Un rápido escrutino de las redes sociales confirmará el cínico pensamiento que se vio impulsado por la ausencia de Marion Cotillard (la única premiada que no se ha desplazado al evento por razones de salud, pero que “habría ido sin duda alguna a buscar su Oscar, incluso con una neumonía”) y el Premio Lifetime Achievement Award de Agnès Varda, una de las grandes estrellas de la noche, y con razón, pero que desafortunadamente alimenta la maquinaria de clichés de este público masivo al que le puede encantar el surf, pero rara vez la nouvelle vague. Es necesario ser valiente y admitirlo, este público es aún, y también, un objetivo de los Premios del Cine Europeo como evento. De cualquier forma, es el target del cine europeo en las salas, y lo es también cuando se trata de emitir una ceremonia de este calibre o de (re)encontrar patrocinadores que la harán crecer.

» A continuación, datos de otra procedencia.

(** What a succeeded dispatch says of an observed session: the execution's
    status and error. *)
Definition observed_execution (run : ScheduleRun.schedule_run_row)
    (existing : Session.session_row) (rootNodeId : string) (d : database)
    : execution_status * option string :=
  let boundary := boundary_event (Session.id existing) rootNodeId
    (default (ScheduleRun.createdAt run) (ScheduleRun.startedAt run)) d in
  let type := SessionEvent.type <$> boundary in
  let payload := SessionEvent.payload <$> boundary in
  let st := scheduleExecutionStatusFromEveEvent type
              (session_status_text (Session.status existing)) payload in
  (st, if bool_decide (st = ExecutionStatus.failed)
       then Some (sanitizeStoredErrorText (scheduleExecutionErrorFromEveEvent type payload))
       else None).

(** One turn of the loop over the dispatched Eve sessions: the session is
    linked, or created, and its execution recorded. *)
Definition link_session (run : ScheduleRun.schedule_run_row) (projectId : string)
    (outcome : RunOutcome.run_outcome) (reportedError : option string) (eveSessionId : string)
    : Tx unit :=
  let trigger := trigger_of_run (ScheduleRun.trigger run) in
  let reported := if bool_decide (outcome = RunOutcome.succeeded)
                  then (ExecutionStatus.running, None)
                  else (ExecutionStatus.failed, reportedError) in
  existing <- read (session_by_eve projectId eveSessionId) ;;
  linked <-
    match existing with
    | Some existing =>
        _s <- update_key sessions_table (Session.id existing) (fun _ => true)
          (fun s => s <| Session.deploymentId := Some (ScheduleRun.deploymentId run) |>
                      <| Session.trigger := trigger |>
                      <| Session.scheduleId := Some (ScheduleRun.scheduleId run) |>
                      <| Session.scheduleRunId := Some (ScheduleRun.id run) |>) ;;
        match truthy (Session.rootNodeId existing) with
        | Some rootNodeId =>
            if bool_decide (outcome = RunOutcome.succeeded) then
              observed <- read (observed_execution run existing rootNodeId) ;;
              ret (Session.id existing, observed)
            else ret (Session.id existing, reported)
        | None => ret (Session.id existing, reported)
        end
    | None =>
        id <- createId "sess" ;;
        now <- clock ;;
        created <- insert_row sessions_table
          (new_session id projectId (Some (ScheduleRun.deploymentId run)) (Some eveSessionId)
             trigger (Some (ScheduleRun.scheduleId run)) (Some (ScheduleRun.id run)) now) ;;
        ret (Session.id created, reported)
    end ;;
  let '(sessionId, (executionStatus, executionError)) := linked in
  now <- clock ;;
  _x <- insert_unless_conflict schedule_run_sessions_table
    (ScheduleRunSession.mk (ScheduleRun.id run) sessionId executionStatus None
       (if bool_decide (executionStatus = ExecutionStatus.running) then None else Some now)
       executionError now) ;;
  ret tt.

Definition execution_has (st : execution_status)
    (x : ScheduleRunSession.schedule_run_session_row) : bool :=
  bool_decide (ScheduleRunSession.status x = st).

(** The run's row after the executions are recorded. *)
Definition finish_run (input : complete_run_input) (reportedError : option string)
    (executions : list ScheduleRunSession.schedule_run_session_row) (remainsRunning : bool)
    (now : time) (r : ScheduleRun.schedule_run_row) : ScheduleRun.schedule_run_row :=
  let executionFailure := head (base.filter (fun x => execution_has ExecutionStatus.failed x = true)
                                  executions) in
  let terminalStatus :=
    if bool_decide (cr_status input = RunOutcome.succeeded)
       && bool_decide (is_Some executionFailure)
    then RunStatus.failed else status_of_outcome (cr_status input) in
  r <| ScheduleRun.status := if remainsRunning then RunStatus.running else terminalStatus |>
    <| ScheduleRun.error :=
         or_else (x ← executionFailure; ScheduleRunSession.error x) reportedError |>
    <| ScheduleRun.completedAt := if remainsRunning then None else Some now |>
    <| ScheduleRun.updatedAt := now |>.

Definition completeScheduleRun_attempt (scheduleRunId : string) (input : complete_run_input)
    : Tx (option ScheduleRun.schedule_run_row) :=
  let reportedError := sanitizeStoredErrorText <$> cr_error input in
  transaction (
    run <- read (fun d => scheduleRuns d !! scheduleRunId) ;;
    match run with
    | None => ret None
    | Some run =>
        found <- read (fun d => projectSchedules d !! ScheduleRun.scheduleId run) ;;
        schedule <- some_or found (Error "ScheduleRun references an unknown ProjectSchedule.") ;;
        let dispatched := js_set (default [] (cr_eveSessionIds input)) in
        for_m dispatched (link_session run (ProjectSchedule.projectId schedule)
                            (cr_status input) reportedError) ;;
        now <- clock ;;
        executions <- (if bool_decide (dispatched = []) then ret []
                       else read (fun d => select_where (fun x =>
                              bool_decide (ScheduleRunSession.scheduleRunId x = ScheduleRun.id run))
                              (scheduleRunSessions d))) ;;
        let remainsRunning :=
          bool_decide (cr_status input = RunOutcome.succeeded)
          && existsb (execution_has ExecutionStatus.running) executions in
        completed <- update_key schedule_runs_table scheduleRunId (fun _ => true)
          (finish_run input reportedError executions remainsRunning now) ;;
        (if remainsRunning then ret tt else release_run_leases [scheduleRunId] now) ;;
        ret completed
    end).

Definition completeScheduleRun (scheduleRunId : string) (input : complete_run_input)
    : Tx (option ScheduleRun.schedule_run_row) :=
  retryOnIdentityRace (completeScheduleRun_attempt scheduleRunId input) alone
    (Some [sessionIdentityArbiter]) None.

(** ** Failure of executions *)

Definition executions_joined (d : database)
    : list (ScheduleRunSession.schedule_run_session_row * Session.session_row) :=
  inner_join (fun x s => bool_decide (Session.id s = ScheduleRunSession.sessionId x))
    (rows (scheduleRunSessions d)) (rows (sessions d)).

(** The running executions whose run holds a lease on the instance. *)
Definition interrupted_executions (runtimeInstanceId : string) (d : database)
    : list (ScheduleRunSession.schedule_run_session_row * Session.session_row) :=
  fst <$> inner_join (fun xs l =>
      execution_has ExecutionStatus.running xs.1
      && bool_decide (ActivationLease.ownerId l = ScheduleRunSession.scheduleRunId xs.1)
      && bool_decide (ActivationLease.kind l = LeaseKind.schedule_run)
      && bool_decide (ActivationLease.runtimeInstanceId l = Some runtimeInstanceId))
    (executions_joined d) (rows (activationLeases d)).

Definition failScheduleExecutionsForRuntimeInstance (runtimeInstanceId reason : string)
    (now : option time) : Tx nat :=
  now <- now_or now ;;
  transaction (
    interrupted <- read (interrupted_executions runtimeInstanceId) ;;
    if bool_decide (interrupted = []) then ret 0 else
      let runIds := js_set ((fun xs => ScheduleRunSession.scheduleRunId xs.1) <$> interrupted) in
      let sessionIds := (fun xs => ScheduleRunSession.sessionId xs.1) <$> interrupted in
      fail_executions runIds sessionIds reason now ;;
      fail_running_sessions sessionIds (sanitizeStoredErrorText reason) now ;;
      for_m sessionIds (fun sessionId =>
        _b <- appendRuntimeLostEventTx sessionId runtimeInstanceId reason now None None ;; ret tt) ;;
      _r <- update_where schedule_runs_table
        (fun r => bool_decide (ScheduleRun.id r ∈ runIds)) (fail_run_row reason now) ;;
      _l <- update_where activation_leases_table
        (fun l => bool_decide (ActivationLease.runtimeInstanceId l = Some runtimeInstanceId)
                  && bool_decide (ActivationLease.kind l = LeaseKind.schedule_run)
                  && bool_decide (ActivationLease.ownerId l ∈ runIds)
                  && bool_decide (ActivationLease.releasedAt l = None))
        (fun l => l <| ActivationLease.releasedAt := Some now |>) ;;
      fail_project_cards (js_set ((fun xs => Session.projectId xs.2) <$> interrupted)) now ;;
      ret (length interrupted)).

(** The runs with a running execution and an expired lease, each with the
    lease's instance. *)
Definition expired_runs (now : time) (d : database) : list (string * option string) :=
  js_set ((fun xl => (ScheduleRunSession.scheduleRunId xl.1,
                      ActivationLease.runtimeInstanceId xl.2)) <$>
    inner_join (fun x l =>
        execution_has ExecutionStatus.running x
        && bool_decide (ActivationLease.ownerId l = ScheduleRunSession.scheduleRunId x)
        && bool_decide (ActivationLease.kind l = LeaseKind.schedule_run)
        && (ActivationLease.expiresAt l <=? now)%Z)
      (rows (scheduleRunSessions d)) (rows (activationLeases d))).

Definition running_of_run (scheduleRunId : string) (d : database)
    : list (ScheduleRunSession.schedule_run_session_row * Session.session_row) :=
  base.filter (fun xs => bool_decide (ScheduleRunSession.scheduleRunId xs.1 = scheduleRunId)
                         && execution_has ExecutionStatus.running xs.1 = true)
    (executions_joined d).

Definition deadline_reason (runtimeInstanceId : option string) : string :=
  "ScheduleRun exceeded its maximum runtime on RuntimeInstance " +:+
  default "unknown" runtimeInstanceId +:+ ".".

Definition fail_expired (now : time) (expired : string * option string) : Tx unit :=
  let '(scheduleRunId, runtimeInstanceId) := expired in
  let reason := deadline_reason runtimeInstanceId in
  executions <- read (running_of_run scheduleRunId) ;;
  let sessionIds := (fun xs => ScheduleRunSession.sessionId xs.1) <$> executions in
  if bool_decide (sessionIds = []) then ret tt else
    _x <- update_where schedule_run_sessions_table
      (fun x => bool_decide (ScheduleRunSession.scheduleRunId x = scheduleRunId)
                && execution_has ExecutionStatus.running x)
      (fun x => x <| ScheduleRunSession.status := ExecutionStatus.failed |>
                  <| ScheduleRunSession.completedAt := Some now |>
                  <| ScheduleRunSession.error := Some reason |>) ;;
    fail_running_sessions sessionIds reason now ;;
    for_m sessionIds (fun sessionId =>
      id <- createId "evt" ;;
      _e <- appendSessionEventRow id
        (plain_event sessionId "platform.runtime_deadline_exceeded"
           (JObj [("runtimeInstanceId", match runtimeInstanceId with
                                        | Some r => JStr r
                                        | None => JNull
                                        end); ("reason", JStr reason)])
           (Some now)) ;;
      ret tt) ;;
    _r <- update_where schedule_runs_table
      (fun r => bool_decide (ScheduleRun.id r = scheduleRunId)) (fail_run_row reason now) ;;
    release_run_leases [scheduleRunId] now ;;
    fail_project_cards (js_set ((fun xs => Session.projectId xs.2) <$> executions)) now.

¿Debemos entonces asombrarnos del reducido número de televisiones que han emitido la 27ª edición de los Premios de Cine Europeo, tanto en Europa como fuera de ella? ¿Podemos también soñar con una guerra de derechos de difusión en el futuro? Los Oscar tendrán 87 años en 2015. ¿Cuál era su estrategia hace 60 años? Ciertamente, no habrían podido prever el récord de tweets de 2014, pero alguien habría realmente tenido que hacerlo un día. ¿En qué momento? Si no hace falta siempre ponerlo todo al nivel de los Oscar, será quizá sensato establecer una comparación a tal nivel para nuestra “joven” fiesta del cine europeo, que solo pide ser compartida por el mayor número de público.

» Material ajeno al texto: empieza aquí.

(** Each project in its own transaction; a throw stops the loop. *)
Definition reconcileAgentRoutes (baseDomain : string) : Tx unit :=
  found <- read (fun d => rows (projects d)) ;;
  for_m found (fun p =>
    match truthy (Project.deploymentId p) with
    | Some deploymentId =>
        _r <- ensureDeploymentRoutes (Project.id p) deploymentId baseDomain ;; ret tt
    | None => ret tt
    end).

(** [tx.delete(routeTargets)...; tx.insert(routeTargets).values(...)] *)
Definition replace_targets (routeId : string) (targets : list route_target_input) : Tx unit :=
  delete_where route_targets_table (fun t => bool_decide (RouteTarget.routeId t = routeId)) ;;
  for_m targets (fun t =>
    _t <- insert_row route_targets_table
      (RouteTarget.mk routeId (rt_deploymentId t) (default 0%Z (rt_weight t))
         (rt_variantName t)) ;;
    ret tt).

Definition bump_policy (now : time) (r : AgentRoute.agent_route_row)
    : AgentRoute.agent_route_row :=
  r <| AgentRoute.policyRevision ::= Z.succ |> <| AgentRoute.updatedAt := now |>.

(** [target.weight > 0] *)
Definition weighted (t : route_target_input) : bool := (0 <? default 0 (rt_weight t))%Z.

Definition check_target (projectId : string) (t : route_target_input) : Tx unit :=
  deployment <- read (fun d => deployments d !! rt_deploymentId t) ;;
  match deployment with
  | Some dep =>
      throw_if (negb (bool_decide (Deployment.projectId dep = projectId)))
        (Error "Route target deployment does not belong to the project.") ;;
      throw_if (weighted t && negb (bool_decide (Deployment.status dep = DeploymentStatus.running)))
        (Error "A weighted route target must be running.")
  | None => throw (Error "Route target deployment does not belong to the project.")
  end.

Definition updateRouteTargets (routeId : string) (targets : list route_target_input)
    : Tx (option resolved_route) :=
  _v <- lift (validateRouteTargets targets) ;;
  transaction (
    found <- read (fun d => agentRoutes d !! routeId) ;;
    route <- some_or found (Error "Agent route not found.") ;;
    throw_if (bool_decide (AgentRoute.kind route = RouteKind.deployment))
      (Error "Deployment preview routes are immutable.") ;;
    for_m targets (check_target (AgentRoute.projectId route)) ;;
    replace_targets routeId targets ;;
    now <- clock ;;
    _r <- update_key agent_routes_table routeId (fun _ => true) (bump_policy now) ;;
    ret tt) ;;
  found <- read (fun d => agentRoutes d !! routeId) ;;
  route <- some_or found (Error "Agent route not found after update.") ;;
  findRouteByHostname (AgentRoute.hostname route).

Muy pronto, los periodistas de Cineuropa votarán desde los 28 estados miembro de la Unión Europea para elegir su TOP 5 de películas europeas en 2014. El ránking de Cineuropa será establecido sobre su elección. Se les ha preguntado la misma cuestión que la que apuntamos en el título, ya que tienen una responsabilidad que aquí no nos tomamos a la ligera. Una responsabilidad también para el editor, a quien le gustaría aprovechar la oportunidad para agradecer a la organización de los Premios del Cine Europeo por su invitación y la cálida bienvenida que nos han ofrecido en la capital europea de la cultura.